Definition updateStatefulSet (mc : Milvus) (sts : StatefulSet) (component : MilvusComponent) : prog StatefulSet :=
  let appLabels := GetSelectorLabels component (mi_Name mc) in
  match statefulSetMeta mc sts component with
  | None => Fail (EWrap "set controller reference" (ENew "already controlled"))
  | Some meta =>
      let isCreating := bool_decide (sts_Selector sts = None) in
      match renderVolumeClaimTemplates mc component with
      | inl e => Fail e
      | inr templates =>
          let replicas := statefulSetReplicas mc sts component in
          let s := KubeTypes.mkStatefulSet meta replicas
                     (Some (default appLabels (sts_Selector sts))) (sts_Template sts)
                     (GetStatefulSetServiceName component (mi_Name mc)) "RollingUpdate"
                     (if IsRollingUpdateEnabled mc then 30 else sts_MinReadySeconds sts)
                     (if isCreating then stampTemplate appLabels <$> templates else sts_ClaimTemplates sts)
                     (sts_ObservedGeneration sts) (sts_StatusReplicas sts) (sts_ReadyReplicas sts)
                     (sts_AvailableReplicas sts) (sts_UpdatedReplicas sts) (sts_CurrentRevision sts)
                     (sts_UpdateRevision sts) in
          spec ← deref (GetComponentSpec component (mi_Spec mc));
          let paused := csp_Paused (com_ComponentSpec (mi_Com mc)) || csp_Paused spec in
          if paused && negb isCreating then Ret s
          else
            template ← deref (renderPodTemplate mc component storageEndpointEnv (sts_Template s) appLabels
                                (isCreating || (getStatefulSetReplicas s =? 0)));
            Ret (set_sts_Template s template)
      end
  end.
Lemma exSts_ok {A} names (p : prog A) : Forall (event_ok namedAnswer) (snd (fst (run (exStsServer names) p tt))).
Proof. apply run_event_ok. intros B r s b. by destruct r; intros [= <-]. Qed.

Lemma exSts_claims {A} names (p : prog A) :
  Forall (event_ok (namedClaims (exClaims names))) (snd (fst (run (exStsServer names) p tt))).
Proof. apply run_event_ok. intros B r s b. destruct r; intros H; try discriminate H; injection H as <-; by try intros c Hc. Qed.

Definition exStsReconcile : prog unit :=
  ReconcileComponentStatefulSet [] head exStsMilvus QueryNode.
Definition exStsWrites (names : list string) (p : prog unit) : list kwrite :=
  writes (snd (fst (run (exStsServer names) p tt))).

(** Service, stateful set, two claims deleted and four updates. *)
Lemma live_claims_kept_witness :
  let names := ["mi-milvus-querynode"] in
  Forall (claimWrite (exClaims names) "mi-milvus-querynode" 2) (exStsWrites names exStsReconcile) /\
  length (exStsWrites names exStsReconcile) = 8%nat.
Proof.
  split; [|by vm_compute].
  refine (live_claims_kept [] (exClaims ["mi-milvus-querynode"]) head exStsMilvus QueryNode _ _ (exSts_exec _ exStsReconcile)
            (exSts_claims _ _) _ _ _); [apply (bool_decide_unpack _); vm_compute; exact I|vm_compute; reflexivity..].
Defined.

(** The stateful set of a group that is gone. *)
Lemma cleanup_only_stale_witness :
  let names := ["mi-milvus-querynode"; "mi-milvus-querynode-g"] in
  Forall (cleanupWrite exStsMilvus) (exStsWrites names (cleanupStatefulSetWorkloadModes exStsMilvus)) /\
  length (exStsWrites names (cleanupStatefulSetWorkloadModes exStsMilvus)) = 19%nat.
Proof.
  split; [|by vm_compute].
  exact (cleanup_only_stale exStsMilvus _ _ (exSts_exec _ (cleanupStatefulSetWorkloadModes exStsMilvus)) (exSts_ok _ _)).
Defined.
End Witnesses.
┄┄┄┄┄┄┄┄┄┄
* _Task brief_:
Set down exactly the lines of the material above from the one with "exact (cleanup_only_stale exStsMilvus" through the end. Include both ends and nothing else.

* _Written response_:
  exact (cleanup_only_stale exStsMilvus _ _ (exSts_exec _ (cleanupStatefulSetWorkloadModes exStsMilvus)) (exSts_ok _ _)).
Defined.
End Witnesses.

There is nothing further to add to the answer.